WHAT THE EXERCISE ASKS
Print the data exactly as it is given, please.
┄┄┄┄┄┄
(** ** From the mount options to [/proc/mounts] *)

(** A volume shows the mode it was mounted with: when [tagfs_get_tree]
    succeeds for a context whose record holds some mode, then
    [tagfs_show_options] on the root it has put into the context prints
    [,mode=<that mode in octal>], or nothing if the mode is the
    default. *)
Theorem tagfs_mounted_volume_shows_its_mode magic blkmode s fc q f fc' s' m :
  fc_s_fs_info fc = Some q ->
  k_fsi s !! q = Some f ->
  tagfs_get_tree magic blkmode fc s = Ret (0, fc') s' ->
  exists root,
    fc_root fc' = Some root
    /\ tagfs_show_options m root s'
       = Ret (0, if mode (mount_opts f) =? TAGFS_DEFAULT_MODE then m
                 else m +:+ ",mode=" +:+ fmt_o (mode (mount_opts f))) s'.
Proof.
  intros Hq Hf Hrun.
  pose proof (wp_inv _ _ _ _ _ (wp_tagfs_get_tree magic blkmode s fc q f Hq Hf)
                Hrun) as [H | [H | H]]; cbn [fst snd] in H.
  - destruct H as (_ & _ & e & d & b & Hroot & Hd & Hb & Hfsi & Hk & _).
    exists e. split; [exact Hroot|].
    apply wp_run. unfold tagfs_show_options.
    eapply wp_bind, wp_load_dentry; [exact Hd|].
    eapply wp_bind, wp_load_sb; [exact Hb|].
    rewrite Hfsi.
    eapply wp_bind, wp_load_fsi; [rewrite Hk; exact Hf|].
    destruct (_ =? _); apply wp_ret; split; reflexivity.
  - destruct H as [H _]. contradiction H. reflexivity.
  - destruct H as [H _]. contradiction H. reflexivity.
Qed.

(** Mounting with the default mode, all allocations succeeding. *)
Lemma tagfs_mounted_volume_shows_its_mode_witness :
  fc_s_fs_info fc_with_source = Some 0%nat
  /\ k_fsi (pending_mount_state [true; true; true; true]) !! 0%nat
     = Some sample_fsi
  /\ exists fc' s' root,
       tagfs_get_tree 7 3 fc_with_source
         (pending_mount_state [true; true; true; true]) = Ret (0, fc') s'
       /\ fc_root fc' = Some root
       /\ tagfs_show_options "rw" root s' = Ret (0, "rw") s'.
Proof.
  assert (H1 : fc_s_fs_info fc_with_source = Some 0%nat) by reflexivity.
  assert (H2 : k_fsi (pending_mount_state [true; true; true; true]) !! 0%nat
               = Some sample_fsi) by (vm_compute; reflexivity).
  split; [exact H1|]. split; [exact H2|].
  destruct (tagfs_get_tree 7 3 fc_with_source
              (pending_mount_state [true; true; true; true]))
    as [[r fc'] s'|] eqn:Hrun; [|vm_compute in Hrun; discriminate Hrun].
  assert (Hr : r = 0).
  { vm_compute in Hrun. injection Hrun as <- _ _. reflexivity. }
  subst r.
  destruct (tagfs_mounted_volume_shows_its_mode 7 3 _ _ 0%nat sample_fsi fc' s'
              "rw" H1 H2 Hrun) as (root & Hroot & Hshow).
  exists fc', s', root. auto.
Defined.
Lemma mouse_event_outcome event button focus w :
  (snd (mouse_event event button focus w) = w /\
   is_ok (fst (mouse_event event button focus w)) = true) \/
  exists summand,
    snd (mouse_event event button focus w) = snd (_change_value summand w) /\
    is_ok (fst (mouse_event event button focus w))
    = is_ok (fst (_change_value summand w)).
Proof. unfold mouse_event. through_change_value_outcome w. Qed.

Lemma perform_notifies o w :
  calls (perform o w)
  = calls w ++
    (if returns o w
     then notification (self w) (_value (self w)) (_value (self (perform o w)))
     else []).
Proof.
  destruct o; simpl.
  - apply _change_value_notifies.
  - apply set_value_notifies.
  - rewrite set_to_minimum_unfold. apply set_value_notifies.
  - rewrite set_to_maximum_unfold. apply set_value_notifies.
  - apply set_minimum_notifies.
  - apply set_maximum_notifies.
  - destruct (keypress_outcome key w) as [[-> ->] | [s [-> ->]]].
    + rewrite notification_same, app_nil_r. reflexivity.
    + apply _change_value_notifies.
  - destruct (mouse_event_outcome event button focus w)
      as [[-> ->] | [s [-> ->]]].
    + rewrite notification_same, app_nil_r. reflexivity.
    + apply _change_value_notifies.
Qed.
┄┄┄┄┄┄
ANSWER AREA
(** ** From the mount options to [/proc/mounts] *)

(** A volume shows the mode it was mounted with: when [tagfs_get_tree]
    succeeds for a context whose record holds some mode, then
    [tagfs_show_options] on the root it has put into the context prints
    [,mode=<that mode in octal>], or nothing if the mode is the
    default. *)
Theorem tagfs_mounted_volume_shows_its_mode magic blkmode s fc q f fc' s' m :
  fc_s_fs_info fc = Some q ->
  k_fsi s !! q = Some f ->
  tagfs_get_tree magic blkmode fc s = Ret (0, fc') s' ->
  exists root,
    fc_root fc' = Some root
    /\ tagfs_show_options m root s'
       = Ret (0, if mode (mount_opts f) =? TAGFS_DEFAULT_MODE then m
                 else m +:+ ",mode=" +:+ fmt_o (mode (mount_opts f))) s'.
Proof.
  intros Hq Hf Hrun.
  pose proof (wp_inv _ _ _ _ _ (wp_tagfs_get_tree magic blkmode s fc q f Hq Hf)
                Hrun) as [H | [H | H]]; cbn [fst snd] in H.
  - destruct H as (_ & _ & e & d & b & Hroot & Hd & Hb & Hfsi & Hk & _).
    exists e. split; [exact Hroot|].
    apply wp_run. unfold tagfs_show_options.
    eapply wp_bind, wp_load_dentry; [exact Hd|].
    eapply wp_bind, wp_load_sb; [exact Hb|].
    rewrite Hfsi.
    eapply wp_bind, wp_load_fsi; [rewrite Hk; exact Hf|].
    destruct (_ =? _); apply wp_ret; split; reflexivity.
  - destruct H as [H _]. contradiction H. reflexivity.
  - destruct H as [H _]. contradiction H. reflexivity.
Qed.

(** Mounting with the default mode, all allocations succeeding. *)
Lemma tagfs_mounted_volume_shows_its_mode_witness :
  fc_s_fs_info fc_with_source = Some 0%nat
  /\ k_fsi (pending_mount_state [true; true; true; true]) !! 0%nat
     = Some sample_fsi
  /\ exists fc' s' root,
       tagfs_get_tree 7 3 fc_with_source
         (pending_mount_state [true; true; true; true]) = Ret (0, fc') s'
       /\ fc_root fc' = Some root
       /\ tagfs_show_options "rw" root s' = Ret (0, "rw") s'.
Proof.
  assert (H1 : fc_s_fs_info fc_with_source = Some 0%nat) by reflexivity.
  assert (H2 : k_fsi (pending_mount_state [true; true; true; true]) !! 0%nat
               = Some sample_fsi) by (vm_compute; reflexivity).
  split; [exact H1|]. split; [exact H2|].
  destruct (tagfs_get_tree 7 3 fc_with_source
              (pending_mount_state [true; true; true; true]))
    as [[r fc'] s'|] eqn:Hrun; [|vm_compute in Hrun; discriminate Hrun].
  assert (Hr : r = 0).
  { vm_compute in Hrun. injection Hrun as <- _ _. reflexivity. }
  subst r.
  destruct (tagfs_mounted_volume_shows_its_mode 7 3 _ _ 0%nat sample_fsi fc' s'
              "rw" H1 H2 Hrun) as (root & Hroot & Hshow).
  exists fc', s', root. auto.
Defined.
Lemma mouse_event_outcome event button focus w :
  (snd (mouse_event event button focus w) = w /\
   is_ok (fst (mouse_event event button focus w)) = true) \/
  exists summand,
    snd (mouse_event event button focus w) = snd (_change_value summand w) /\
    is_ok (fst (mouse_event event button focus w))
    = is_ok (fst (_change_value summand w)).
Proof. unfold mouse_event. through_change_value_outcome w. Qed.

Lemma perform_notifies o w :
  calls (perform o w)
  = calls w ++
    (if returns o w
     then notification (self w) (_value (self w)) (_value (self (perform o w)))
     else []).
Proof.
  destruct o; simpl.
  - apply _change_value_notifies.
  - apply set_value_notifies.
  - rewrite set_to_minimum_unfold. apply set_value_notifies.
  - rewrite set_to_maximum_unfold. apply set_value_notifies.
  - apply set_minimum_notifies.
  - apply set_maximum_notifies.
  - destruct (keypress_outcome key w) as [[-> ->] | [s [-> ->]]].
    + rewrite notification_same, app_nil_r. reflexivity.
    + apply _change_value_notifies.
  - destruct (mouse_event_outcome event button focus w)
      as [[-> ->] | [s [-> ->]]].
    + rewrite notification_same, app_nil_r. reflexivity.
    + apply _change_value_notifies.
Qed.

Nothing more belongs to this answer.